Dioquino and Lally said they are prepared to process requests for new permits due by Aug 1 and have them out by the end of the first week of August.
In fact, they said the department has hired Joseph Sechi to oversee the program.
“If you don’t have a permit you’ll get a ticket,” Lally said, adding that the department is actively enforcing parking regulations in residential zones.
Back in February, an RFP went out for a consultant for parking services, but no vendor has been selected yet.
Mr. Lally said the RFP is for not for an outside management group to take over the department, but rather for a consultant to make recommendations.
“We have more of a team work atmosphere here than before,” he said. “For now the plan is to keep it in-house. We’ll see what happens.”
“What’s been discussed is an outside consultant to make recommendations on operations,” Lally contiued. “Any department could use a good look over.”
“I strongly recommended they do not go to outside management,” Lally said.
Lally said parking services wants to manage parking in Greenwich rather than see it as a way to make money, which is the model for other municipalities.
“It’s a quality of life issue,” he said. “We want to manage this.
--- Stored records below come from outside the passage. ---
(** The matches of an equijoin on a key of the right side. *)
Lemma matches_key d la lb (a b k : N) l rs : length l = N.to_nat k → (a < k)%N →
  exact d (key_of a l) → exact_column d b rs → NoDup (key_of b <$> rs) →
  matches (Some (Equal (Field a la) (Field (k + b) lb))) l rs
  = match List.find (λ r, bool_decide (key_of a l = key_of b r)) rs with
    | Some r => [Ok (l ++ r)]
    | None => []
    end.
Proof.
  intros Hlen Ha Hl. induction rs as [|r rs IH]; intros Hex Hnd; [done|].
  rewrite matches_cons. unfold match_row. cbn [evaluate].
  destruct (Hex r) as (v & Hv & Hd); [apply list_elem_of_here|].
  apply NoDup_cons in Hnd as [Hni Hnd].
  assert (key_of b r = v) as Hk by (unfold key_of; by rewrite Hv).
  assert (field_value (Some (l ++ r)) a = key_of a l) as ->.
  { unfold field_value, key_of. cbn. by rewrite lookup_app_l by lia. }
  assert (field_value (Some (l ++ r)) (k + b) = v) as ->.
  { unfold field_value. cbn. rewrite lookup_app_r by lia.
    replace (N.to_nat (k + b) - length l) with (N.to_nat b) by lia. by rewrite Hv. }
  cbn [mbind res_bind]. rewrite (eval_equal_exact d) by done. cbn [List.find].
  rewrite IH; [|intros r' Hin; by apply Hex, list_elem_of_further|done]. rewrite Hk.
  case_bool_decide as Heq; [|done].
  destruct (List.find _ rs) as [r'|] eqn:E; [|done]. exfalso.
  apply List.find_some in E as [Hin Hb%bool_decide_eq_true]. apply list_elem_of_In in Hin.
  apply Hni. rewrite Hk, <-Heq, Hb. by apply list_elem_of_fmap_2.
Qed.

Lemma hash_join_spec d la lb (a b k : N) o cs rcs (ls rs : list Row) :
  (a < k)%N → (∀ l, l ∈ ls → length l = N.to_nat k ∧ exact d (key_of a l)) →
  exact_column d b rs → NoDup (key_of b <$> rs) →
  exec_hash_join a b o (RQuery cs (rows_of (Ok <$> ls))) (RQuery rcs (rows_of (Ok <$> rs)))
  = exec_nested_loop_join (Some (Equal (Field a la) (Field (k + b) lb))) o
      (RQuery cs (rows_of (Ok <$> ls))) (RQuery rcs (rows_of (Ok <$> rs))).
Proof.
  intros Ha Hls Hex Hnd.
  rewrite (nested_loop_join_spec _ _ _ _ _ _ rs).
  - unfold exec_hash_join, query. cbn [items rows_of forever].
    rewrite (hash_rows_spec d) by (done || by intros ? ? ? ?%not_elem_of_nil).
    cbn [mbind res_bind]. rewrite app_nil_r, join_all_ok. do 2 f_equal.
    unfold filter_map_rows, rows_of. f_equal. cbn [items].
    induction ls as [|l ls IH]; [done|]. cbn [fmap list_fmap omap list_omap mbind list_bind].
    destruct (Hls l) as [Hlen Hl]; [apply list_elem_of_here|].
    fold (fmap (M:=list) (Ok (A:=Row)) ls).
    rewrite IH by (intros l' Hin; by apply Hls, list_elem_of_further).
    unfold probe_row. assert (l !! N.to_nat a = Some (key_of a l)) as ->.
    { unfold key_of. assert (is_Some (l !! N.to_nat a)) as [v ->]; [|done].
      apply lookup_lt_is_Some_2. lia. }
    cbn [ok_or mbind res_bind]. unfold join_left.
    rewrite (matches_key d) by done.
    pose proof (exact_plain d _ Hl) as [Hp Hnull].
    assert (map_get (key_of a l) (reverse ((λ r, (key_of b r, r)) <$> rs))
      = Ok (List.find (λ r, bool_decide (key_of a l = key_of b r)) rs)) as ->.
    { rewrite <-(find_key d b rs (key_of a l)) by done. unfold map_get.
      destruct (reverse _) as [|p m]; [done|]. by destruct (key_of a l). }
    cbn [mbind res_bind]. destruct (List.find _ rs) as [r|]; cbn.
    + by rewrite andb_false_r.
    + by destruct o.
  - intros e row [= <-].
    change (returns (eval_equal (field_value (Some row) a) (field_value (Some row) (k + b)))).
    by destruct (field_value (Some row) a), (field_value (Some row) (k + b)).
  - apply Forall_fmap, Forall_forall. done.
  - unfold collect_rows. cbn. by rewrite collect_ok.
Qed.
End join.
(** [Parser::parse_clause_from_table]. *)
Definition parse_clause_from_item : M Parser FromItem :=
  name ← next_ident;
  as_ ← next_if_kw KwAs;
  if as_ : bool then alias ← next_ident; mret (FTable name (Some alias))
  else
    t ← peek;
    match t with
    | Some (TokIdent _) => alias ← next_ident; mret (FTable name (Some alias))
    | _ => mret (FTable name None)
    end.

Definition parse_clause_from_jointype : M Parser (option JoinType) :=
  cross ← next_if_kw KwCross;
  if cross : bool then _ ← expect_kw KwJoin; mret (Some JCross)
  else
    inner ← next_if_kw KwInner;
    if inner : bool then _ ← expect_kw KwJoin; mret (Some JInner)
    else
      join ← next_if_kw KwJoin;
      if join : bool then mret (Some JInner)
      else
        l ← next_if_kw KwLeft;
        if l : bool then
          _ ← next_if_kw KwOuter;
          _ ← expect_kw KwJoin;
          mret (Some JLeft)
        else
          r ← next_if_kw KwRight;
          if r : bool then
            _ ← next_if_kw KwOuter;
            _ ← expect_kw KwJoin;
            mret (Some JRight)
          else mret None.

(** The chain of joins after an item. *)
Fixpoint join_loop (fuel' : nat) (item : FromItem) : M Parser FromItem :=
  match fuel' with
  | O => lift (Panic "joins: out of fuel")
  | S fuel' =>
      jointype ← parse_clause_from_jointype;
      match jointype with
      | None => mret item
      | Some type =>
          rhs ← parse_clause_from_item;
          predicate ← match type with
                      | JCross => mret None
                      | _ => _ ← expect_kw KwOn; e ← expression; mret (Some e)
                      end;
          join_loop fuel' (FJoin item rhs type predicate)
      end
  end.
Definition parse_clause_from : M Parser (list FromItem) :=
  from ← next_if_kw KwFrom;
  if from : bool then comma_list fuel (item ← parse_clause_from_item; join_loop fuel item)
  else mret [].

Definition parse_clause_group_by : M Parser (list AstExpression) :=
  group ← next_if_kw KwGroup;
  if group : bool then _ ← expect_kw KwBy; comma_list fuel expression
  else mret [].

Definition parse_order : M Parser (AstExpression * AstOrder) :=
  e ← expression;
  asc ← next_if_kw KwAsc;
  if asc : bool then mret (e, OAscending)
  else
    desc ← next_if_kw KwDesc;
    mret (e, if desc : bool then ODescending else OAscending).
Definition parse_clause_order : M Parser (list (AstExpression * AstOrder)) :=
  order ← next_if_kw KwOrder;
  if order : bool then _ ← expect_kw KwBy; comma_list fuel parse_order
  else mret [].

(** [Parser::parse_clause_select]. *)
Definition parse_label : M Parser (option bytes) :=
  t ← peek;
  match t with
  | Some (TokKeyword KwAs) => _ ← next; label ← next_ident; mret (Some label)
  | Some (TokIdent _) => label ← next_ident; mret (Some label)
  | _ => mret None
  end.
Fixpoint select_loop (fuel' : nat) (select : list (AstExpression * option bytes))
    : M Parser (list (AstExpression * option bytes)) :=
  match fuel' with
  | O => lift (Panic "select: out of fuel")
  | S fuel' =>
      star ← next_if_token TokAsterisk;
      if is_some star && bool_decide (select = []) then mret select
      else
        e ← expression;
        label ← parse_label;
        comma ← next_if_token TokComma;
        if is_none comma then mret (select ++ [(e, label)])
        else select_loop fuel' (select ++ [(e, label)])
  end.
Definition parse_clause_select : M Parser (list (AstExpression * option bytes)) :=
  select ← next_if_kw KwSelect;
  if select : bool then select_loop fuel [] else mret [].

(** * Statements *)

Definition parse_datatype : M Parser DataType :=
  t ← next;
  match t with
  | TokKeyword KwBool | TokKeyword KwBoolean => mret TBoolean
  | TokKeyword KwChar => mret TString
  | TokKeyword KwDouble | TokKeyword KwFloat => mret TFloat
  | TokKeyword KwInt | TokKeyword KwInteger => mret TInteger
  | TokKeyword KwString | TokKeyword KwText | TokKeyword KwVarchar => mret TString
  | token => lift (unexpected token)
  end.

Definition both_nullable {A} (column : AstColumn) : res A :=
  Err (EValue (Msg "Column {} can't be both not nullable and nullable" [FBytes (ac_name column)])).
Lemma clause_from_parses k : k < fuel → parses k (λ _, 0) (Forall from_formed) (parse_clause_from fuel).
Proof.
  intros Hk. unfold parse_clause_from. then_. intros [] _ Hd; [|by returns].
  eapply parses_weaken; [apply (comma_list_parses from_formed _ _ (k - 1)); [bound|]|bound|intros; bound|auto].
  eapply parses_bind; [apply from_item_parses|]. intros item Hi _.
  eapply parses_weaken; [apply (join_loop_parses _ (k - 1)); [bound|bound|done]|bound|intros; bound|auto].
Qed.

(** A clause of a list of items after its keyword and BY. *)
Lemma by_clause_parses {A} k kw (Q : A → Prop) item : k < fuel → parses (k - 1 - 1) (λ _, 0) Q item →
  parses k (λ _, 0) (Forall Q)
    (found ← next_if_kw kw; if found : bool then _ ← expect_kw KwBy; comma_list fuel item else mret []).
Proof.
  intros Hk Hi. then_. intros [] _ Hd; [|by returns]. then_. intros ? _ Hd1.
  eapply parses_weaken; [apply comma_list_parses; [|done]; bound|bound|intros; bound|auto].
Qed.

Lemma group_by_parses k : k < fuel → parses k (λ _, 0) (Forall ast_valid) (parse_clause_group_by fuel).
Proof. intros Hk. apply by_clause_parses; [done|]. apply expression_item. lia. Qed.

Lemma order_parses k : k < fuel →
  parses k (λ _, 0) (Forall (λ o, ast_valid o.1)) (parse_clause_order fuel).
Proof.
  intros Hk. apply by_clause_parses; [done|]. unfold parse_order. then_. intros e He _.
  then_. intros [] _ _; [by returns|]. then_. intros d _ _. by returns.
Qed.

Lemma label_parses k : parses k (λ _, 0) (λ o, ∀ l, o = Some l → utf8_valid l = true) parse_label.
Proof.
  unfold parse_label. then_. intros o _ _. destruct o as [t|]; [|by returns].
  destruct t as [| | |kw| | | | | | | | | | | | | | | | | | | |]; try (by returns).
  - then_. intros l Hl _. returns. by intros ? [= <-].
  - destruct kw; try (by returns). then_. intros ? _ _. then_. intros l Hl _. returns. by intros ? [= <-].
Qed.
It’s not to make money or to support the general fund.”
Nevertheless, Lally said the department’s financial trends are very strong. He said the 2018 fiscal year was a record year with revenue in millions of dollars.
Lally was rosey on Parking Services. “The cooperation level with other departments is skyrocketing,” he said.
Aside from the residential program the department is moving toward mechanizing all the parking lots.
“We’re rolling out the multi space machine technology to all the parking lots in Greenwich and putting in capital request to redo all the meters in the streets,” he said. “It’s big stride forward for the municipality. It not only helps the public so they can use credit cards but helps us in the back room to reconcile.”
Lally said there’s always a certain element of the population who want to use quarters or cash, so new meters will give people the flexibility for either method of payment, as well as paying by phone.
As for the single head meters, Lally said the department is looking to install meters that accept both credit cards and cash in places like Greenwich Ave.
“The department is moving forward,” Lally said.
The department is working on installing multi space meter machines, or MSNs, and they are already installed in the Amogerone Lot (behind CVS on Greenwich Ave).
The next parking lot will be Liberty Way, which he expects will be completed in two to three months.
He said Amogerone and Liberty way are the two biggest lots in Greenwich, excluding the Railroad parking lots.
Lally said that there are always people who prefer to use quarters or even dollar bills if that’s an option, and that his recommendation is to continue that option as well as pay by phone.
After Liberty Way, the next lot to be upgraded will be Bruce Lot, which is the lot behind the public safety complex on Bruce Place, followed by Volunteer Lane which they refer to as Lafayette Lot, a long term lot, off Layafette Place.”